Your answer must be the lines of the entries below, exactly as written, from the first line through the line containing "not_a_png = false".

┄┄┄┄┄┄

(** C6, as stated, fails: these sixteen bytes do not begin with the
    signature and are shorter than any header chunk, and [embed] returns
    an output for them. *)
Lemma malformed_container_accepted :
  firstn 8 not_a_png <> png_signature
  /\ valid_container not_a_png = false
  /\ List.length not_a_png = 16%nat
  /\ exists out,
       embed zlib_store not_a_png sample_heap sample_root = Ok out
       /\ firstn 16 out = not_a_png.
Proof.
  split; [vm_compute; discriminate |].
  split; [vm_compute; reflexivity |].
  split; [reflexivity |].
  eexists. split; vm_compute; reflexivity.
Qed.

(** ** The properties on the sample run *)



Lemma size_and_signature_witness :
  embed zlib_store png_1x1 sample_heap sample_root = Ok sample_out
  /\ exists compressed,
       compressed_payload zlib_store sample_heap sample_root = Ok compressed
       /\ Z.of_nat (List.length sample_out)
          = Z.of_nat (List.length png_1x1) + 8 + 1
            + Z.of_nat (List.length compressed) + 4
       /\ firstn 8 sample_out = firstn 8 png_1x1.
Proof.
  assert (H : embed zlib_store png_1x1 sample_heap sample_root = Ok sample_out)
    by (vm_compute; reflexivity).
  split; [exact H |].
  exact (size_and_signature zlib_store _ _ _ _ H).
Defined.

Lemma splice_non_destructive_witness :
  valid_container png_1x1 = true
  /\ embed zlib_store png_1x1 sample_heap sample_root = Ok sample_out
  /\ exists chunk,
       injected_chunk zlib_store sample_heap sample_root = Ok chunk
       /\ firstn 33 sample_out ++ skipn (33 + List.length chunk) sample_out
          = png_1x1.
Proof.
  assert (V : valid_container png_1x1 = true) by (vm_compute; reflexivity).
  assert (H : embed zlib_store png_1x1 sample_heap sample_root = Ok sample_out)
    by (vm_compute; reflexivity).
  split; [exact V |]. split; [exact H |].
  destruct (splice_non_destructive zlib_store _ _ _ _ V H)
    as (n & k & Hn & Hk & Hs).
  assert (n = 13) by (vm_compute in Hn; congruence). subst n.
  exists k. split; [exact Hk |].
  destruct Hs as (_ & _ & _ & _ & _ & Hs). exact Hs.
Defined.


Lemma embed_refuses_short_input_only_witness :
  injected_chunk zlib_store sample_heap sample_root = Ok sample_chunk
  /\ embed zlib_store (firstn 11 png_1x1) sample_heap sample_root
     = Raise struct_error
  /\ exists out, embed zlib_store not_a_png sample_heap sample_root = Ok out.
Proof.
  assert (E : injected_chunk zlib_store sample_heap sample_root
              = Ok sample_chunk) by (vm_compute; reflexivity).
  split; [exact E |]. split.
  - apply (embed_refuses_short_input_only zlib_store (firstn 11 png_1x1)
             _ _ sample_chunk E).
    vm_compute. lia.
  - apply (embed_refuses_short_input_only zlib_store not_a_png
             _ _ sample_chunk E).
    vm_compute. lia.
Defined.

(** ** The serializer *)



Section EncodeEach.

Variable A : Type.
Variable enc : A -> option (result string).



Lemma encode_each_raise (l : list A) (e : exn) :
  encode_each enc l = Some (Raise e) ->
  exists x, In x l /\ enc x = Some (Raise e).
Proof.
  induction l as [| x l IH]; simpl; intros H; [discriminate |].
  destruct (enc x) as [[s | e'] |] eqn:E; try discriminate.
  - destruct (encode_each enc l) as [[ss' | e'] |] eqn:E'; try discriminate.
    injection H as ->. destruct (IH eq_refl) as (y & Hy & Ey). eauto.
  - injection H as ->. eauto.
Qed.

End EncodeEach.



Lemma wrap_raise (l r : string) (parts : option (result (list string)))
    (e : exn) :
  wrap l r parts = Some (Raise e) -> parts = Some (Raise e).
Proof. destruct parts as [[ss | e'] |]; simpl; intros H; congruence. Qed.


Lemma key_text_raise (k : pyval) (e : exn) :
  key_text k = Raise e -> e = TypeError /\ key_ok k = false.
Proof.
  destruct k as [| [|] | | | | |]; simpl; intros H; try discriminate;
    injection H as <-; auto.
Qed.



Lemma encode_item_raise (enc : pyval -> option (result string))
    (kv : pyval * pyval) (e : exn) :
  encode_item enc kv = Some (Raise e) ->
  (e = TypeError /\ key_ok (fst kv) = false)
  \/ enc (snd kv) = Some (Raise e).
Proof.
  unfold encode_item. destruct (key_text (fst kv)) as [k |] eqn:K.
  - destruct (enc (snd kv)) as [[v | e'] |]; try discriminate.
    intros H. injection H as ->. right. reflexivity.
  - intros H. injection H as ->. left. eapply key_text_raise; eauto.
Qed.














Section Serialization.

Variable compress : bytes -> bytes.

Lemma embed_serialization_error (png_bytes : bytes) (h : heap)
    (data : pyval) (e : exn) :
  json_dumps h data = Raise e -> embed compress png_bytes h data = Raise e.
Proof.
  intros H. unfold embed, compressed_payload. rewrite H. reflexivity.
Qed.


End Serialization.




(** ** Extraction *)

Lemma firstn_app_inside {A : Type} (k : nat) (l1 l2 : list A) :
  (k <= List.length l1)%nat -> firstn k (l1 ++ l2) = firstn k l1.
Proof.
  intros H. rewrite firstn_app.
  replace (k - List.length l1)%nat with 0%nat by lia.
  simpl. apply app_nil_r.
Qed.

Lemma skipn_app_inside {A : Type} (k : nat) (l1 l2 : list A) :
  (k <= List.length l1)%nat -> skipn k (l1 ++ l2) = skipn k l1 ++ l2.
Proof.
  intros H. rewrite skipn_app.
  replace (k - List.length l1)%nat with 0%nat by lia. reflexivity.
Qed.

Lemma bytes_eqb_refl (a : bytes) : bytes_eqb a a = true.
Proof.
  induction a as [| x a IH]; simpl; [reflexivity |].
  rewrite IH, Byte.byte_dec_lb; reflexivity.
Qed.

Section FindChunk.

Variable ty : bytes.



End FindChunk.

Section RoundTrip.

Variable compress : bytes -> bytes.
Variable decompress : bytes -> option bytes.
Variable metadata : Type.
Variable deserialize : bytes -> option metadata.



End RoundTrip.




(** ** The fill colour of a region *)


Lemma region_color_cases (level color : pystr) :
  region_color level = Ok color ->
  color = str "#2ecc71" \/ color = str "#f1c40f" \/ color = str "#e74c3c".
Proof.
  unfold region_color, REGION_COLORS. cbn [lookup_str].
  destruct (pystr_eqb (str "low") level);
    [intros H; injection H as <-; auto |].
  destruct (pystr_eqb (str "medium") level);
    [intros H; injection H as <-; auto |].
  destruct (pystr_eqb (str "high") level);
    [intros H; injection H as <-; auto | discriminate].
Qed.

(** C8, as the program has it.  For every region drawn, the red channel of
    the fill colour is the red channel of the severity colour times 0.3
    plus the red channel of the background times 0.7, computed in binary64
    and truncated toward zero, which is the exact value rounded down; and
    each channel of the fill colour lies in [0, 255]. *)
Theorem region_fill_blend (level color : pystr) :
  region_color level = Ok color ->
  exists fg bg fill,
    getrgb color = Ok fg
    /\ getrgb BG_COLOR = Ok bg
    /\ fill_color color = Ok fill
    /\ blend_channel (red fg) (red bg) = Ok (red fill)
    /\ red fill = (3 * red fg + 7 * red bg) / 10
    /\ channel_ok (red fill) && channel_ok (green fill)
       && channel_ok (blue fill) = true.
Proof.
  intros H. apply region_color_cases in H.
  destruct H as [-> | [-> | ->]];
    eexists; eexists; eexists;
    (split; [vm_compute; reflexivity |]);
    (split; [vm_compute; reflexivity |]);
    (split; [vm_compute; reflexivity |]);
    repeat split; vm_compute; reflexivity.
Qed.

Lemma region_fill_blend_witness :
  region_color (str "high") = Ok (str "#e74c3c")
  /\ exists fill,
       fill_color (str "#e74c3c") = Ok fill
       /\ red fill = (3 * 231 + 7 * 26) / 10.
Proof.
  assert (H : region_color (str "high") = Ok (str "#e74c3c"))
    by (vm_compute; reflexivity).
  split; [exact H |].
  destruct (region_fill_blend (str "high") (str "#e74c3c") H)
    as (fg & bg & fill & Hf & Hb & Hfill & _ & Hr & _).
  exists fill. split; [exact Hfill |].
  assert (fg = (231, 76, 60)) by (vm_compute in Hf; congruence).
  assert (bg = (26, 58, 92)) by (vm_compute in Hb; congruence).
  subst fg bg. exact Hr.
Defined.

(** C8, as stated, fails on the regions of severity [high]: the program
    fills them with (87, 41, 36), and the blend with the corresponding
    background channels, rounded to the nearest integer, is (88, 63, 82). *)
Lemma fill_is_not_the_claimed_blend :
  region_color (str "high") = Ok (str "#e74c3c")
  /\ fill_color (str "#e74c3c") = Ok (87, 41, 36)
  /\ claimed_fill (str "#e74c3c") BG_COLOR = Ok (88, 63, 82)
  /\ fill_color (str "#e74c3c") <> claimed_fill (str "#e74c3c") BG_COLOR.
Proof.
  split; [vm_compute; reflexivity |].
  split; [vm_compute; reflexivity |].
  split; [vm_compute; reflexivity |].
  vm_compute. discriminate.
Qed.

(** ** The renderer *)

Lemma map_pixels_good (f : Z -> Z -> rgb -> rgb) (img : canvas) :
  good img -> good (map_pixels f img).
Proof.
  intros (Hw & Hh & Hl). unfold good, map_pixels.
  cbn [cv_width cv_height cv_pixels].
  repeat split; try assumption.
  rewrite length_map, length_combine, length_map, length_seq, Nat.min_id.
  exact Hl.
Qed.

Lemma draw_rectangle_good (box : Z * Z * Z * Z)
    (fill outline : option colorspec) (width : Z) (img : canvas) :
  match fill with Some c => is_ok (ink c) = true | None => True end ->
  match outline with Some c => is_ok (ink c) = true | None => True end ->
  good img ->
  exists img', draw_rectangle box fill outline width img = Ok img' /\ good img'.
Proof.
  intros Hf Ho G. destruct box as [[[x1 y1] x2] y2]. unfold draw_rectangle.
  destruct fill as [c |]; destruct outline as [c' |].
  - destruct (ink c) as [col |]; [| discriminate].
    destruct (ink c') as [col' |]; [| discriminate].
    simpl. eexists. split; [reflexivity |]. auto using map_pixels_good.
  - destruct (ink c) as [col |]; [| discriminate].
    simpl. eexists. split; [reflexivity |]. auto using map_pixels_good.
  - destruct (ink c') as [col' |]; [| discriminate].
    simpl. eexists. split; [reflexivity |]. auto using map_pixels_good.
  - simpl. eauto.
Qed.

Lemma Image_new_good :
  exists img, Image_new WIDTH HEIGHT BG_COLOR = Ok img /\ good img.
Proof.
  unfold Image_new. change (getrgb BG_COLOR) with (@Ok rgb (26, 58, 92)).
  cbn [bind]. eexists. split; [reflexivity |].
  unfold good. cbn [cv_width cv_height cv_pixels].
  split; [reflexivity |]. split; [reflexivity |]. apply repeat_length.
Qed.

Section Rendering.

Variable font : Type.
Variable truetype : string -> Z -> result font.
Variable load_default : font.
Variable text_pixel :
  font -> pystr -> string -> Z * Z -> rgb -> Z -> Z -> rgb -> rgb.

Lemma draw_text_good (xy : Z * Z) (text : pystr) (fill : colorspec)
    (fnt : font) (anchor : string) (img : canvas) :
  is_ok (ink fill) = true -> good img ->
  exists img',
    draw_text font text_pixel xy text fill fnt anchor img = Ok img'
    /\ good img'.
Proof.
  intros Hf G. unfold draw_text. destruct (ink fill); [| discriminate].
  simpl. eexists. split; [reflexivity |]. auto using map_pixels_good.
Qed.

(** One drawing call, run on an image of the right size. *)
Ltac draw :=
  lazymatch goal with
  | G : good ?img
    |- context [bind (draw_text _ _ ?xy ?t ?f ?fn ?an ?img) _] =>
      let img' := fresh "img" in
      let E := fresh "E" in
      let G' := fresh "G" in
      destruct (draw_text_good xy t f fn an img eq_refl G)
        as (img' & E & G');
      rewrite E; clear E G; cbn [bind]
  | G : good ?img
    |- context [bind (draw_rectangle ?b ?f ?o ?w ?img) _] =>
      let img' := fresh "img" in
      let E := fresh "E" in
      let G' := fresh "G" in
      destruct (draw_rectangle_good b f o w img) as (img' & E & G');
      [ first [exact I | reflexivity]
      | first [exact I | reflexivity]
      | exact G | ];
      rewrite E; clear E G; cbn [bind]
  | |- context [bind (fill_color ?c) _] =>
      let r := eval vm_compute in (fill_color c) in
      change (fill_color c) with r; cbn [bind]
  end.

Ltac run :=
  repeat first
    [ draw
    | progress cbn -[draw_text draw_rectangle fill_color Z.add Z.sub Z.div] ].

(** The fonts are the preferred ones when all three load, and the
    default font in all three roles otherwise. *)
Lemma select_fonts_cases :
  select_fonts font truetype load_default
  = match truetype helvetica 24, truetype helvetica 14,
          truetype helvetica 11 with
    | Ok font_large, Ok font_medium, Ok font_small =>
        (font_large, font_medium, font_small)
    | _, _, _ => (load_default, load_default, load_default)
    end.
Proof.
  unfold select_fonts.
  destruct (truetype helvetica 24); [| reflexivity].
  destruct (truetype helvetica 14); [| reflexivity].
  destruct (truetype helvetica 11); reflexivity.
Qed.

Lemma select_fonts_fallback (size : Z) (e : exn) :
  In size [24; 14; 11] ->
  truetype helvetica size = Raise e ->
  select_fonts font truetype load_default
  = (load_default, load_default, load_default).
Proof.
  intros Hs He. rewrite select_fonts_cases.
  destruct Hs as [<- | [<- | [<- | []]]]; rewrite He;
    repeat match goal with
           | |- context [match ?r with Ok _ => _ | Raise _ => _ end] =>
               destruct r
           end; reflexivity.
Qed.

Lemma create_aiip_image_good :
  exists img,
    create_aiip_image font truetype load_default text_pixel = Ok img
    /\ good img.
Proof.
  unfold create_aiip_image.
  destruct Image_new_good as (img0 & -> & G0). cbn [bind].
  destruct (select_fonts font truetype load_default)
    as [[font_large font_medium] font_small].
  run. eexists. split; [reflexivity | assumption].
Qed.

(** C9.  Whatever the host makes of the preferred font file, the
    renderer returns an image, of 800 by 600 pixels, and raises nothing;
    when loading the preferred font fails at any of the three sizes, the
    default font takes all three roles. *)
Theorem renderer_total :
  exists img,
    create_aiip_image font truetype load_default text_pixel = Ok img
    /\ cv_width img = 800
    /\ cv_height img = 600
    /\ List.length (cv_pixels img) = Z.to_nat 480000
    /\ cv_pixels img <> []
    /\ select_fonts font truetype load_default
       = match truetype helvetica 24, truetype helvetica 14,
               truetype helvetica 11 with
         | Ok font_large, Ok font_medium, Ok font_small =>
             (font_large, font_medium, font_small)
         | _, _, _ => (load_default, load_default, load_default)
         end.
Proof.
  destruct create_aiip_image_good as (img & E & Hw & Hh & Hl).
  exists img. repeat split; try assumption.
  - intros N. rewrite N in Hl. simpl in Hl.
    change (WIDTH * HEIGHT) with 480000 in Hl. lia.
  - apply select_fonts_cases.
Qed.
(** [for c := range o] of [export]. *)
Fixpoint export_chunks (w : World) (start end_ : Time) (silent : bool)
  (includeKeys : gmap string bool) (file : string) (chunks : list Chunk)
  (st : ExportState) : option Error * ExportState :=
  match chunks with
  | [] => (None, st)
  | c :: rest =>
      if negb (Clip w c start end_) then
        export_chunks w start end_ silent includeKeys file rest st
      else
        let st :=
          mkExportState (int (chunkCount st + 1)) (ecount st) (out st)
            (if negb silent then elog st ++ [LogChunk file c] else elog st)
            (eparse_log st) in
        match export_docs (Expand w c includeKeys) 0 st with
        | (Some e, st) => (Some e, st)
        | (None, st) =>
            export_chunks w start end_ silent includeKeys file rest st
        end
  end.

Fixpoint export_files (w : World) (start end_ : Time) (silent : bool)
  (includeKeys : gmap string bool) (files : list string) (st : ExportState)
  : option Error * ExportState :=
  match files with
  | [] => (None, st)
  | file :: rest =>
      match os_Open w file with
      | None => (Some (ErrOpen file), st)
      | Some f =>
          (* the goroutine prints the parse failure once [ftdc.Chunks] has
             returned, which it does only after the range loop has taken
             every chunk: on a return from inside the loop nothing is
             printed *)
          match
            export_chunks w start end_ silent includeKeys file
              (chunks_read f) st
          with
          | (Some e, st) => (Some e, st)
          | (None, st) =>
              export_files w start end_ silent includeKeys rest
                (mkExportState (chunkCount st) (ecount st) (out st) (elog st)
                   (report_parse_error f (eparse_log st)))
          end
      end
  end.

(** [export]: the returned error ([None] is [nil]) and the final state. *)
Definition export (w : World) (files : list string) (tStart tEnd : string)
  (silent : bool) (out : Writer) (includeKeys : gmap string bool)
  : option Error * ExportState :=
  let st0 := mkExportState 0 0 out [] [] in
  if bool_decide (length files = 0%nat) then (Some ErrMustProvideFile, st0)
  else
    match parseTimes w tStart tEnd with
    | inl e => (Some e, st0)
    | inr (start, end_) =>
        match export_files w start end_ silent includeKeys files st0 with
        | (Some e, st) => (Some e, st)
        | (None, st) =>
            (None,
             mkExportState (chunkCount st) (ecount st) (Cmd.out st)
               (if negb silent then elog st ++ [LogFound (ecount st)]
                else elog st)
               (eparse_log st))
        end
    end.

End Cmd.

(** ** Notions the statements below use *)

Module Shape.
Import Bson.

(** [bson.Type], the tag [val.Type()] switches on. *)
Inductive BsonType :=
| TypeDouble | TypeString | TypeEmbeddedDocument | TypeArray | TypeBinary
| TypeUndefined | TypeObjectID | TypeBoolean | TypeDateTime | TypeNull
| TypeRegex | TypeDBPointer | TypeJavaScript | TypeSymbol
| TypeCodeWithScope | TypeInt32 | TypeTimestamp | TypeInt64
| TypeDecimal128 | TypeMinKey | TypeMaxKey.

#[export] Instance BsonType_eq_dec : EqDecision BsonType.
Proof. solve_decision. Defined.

┄┄┄┄┄┄

• PROBLEM SOLUTION:
(** C6, as stated, fails: these sixteen bytes do not begin with the
    signature and are shorter than any header chunk, and [embed] returns
    an output for them. *)
Lemma malformed_container_accepted :
  firstn 8 not_a_png <> png_signature
  /\ valid_container not_a_png = false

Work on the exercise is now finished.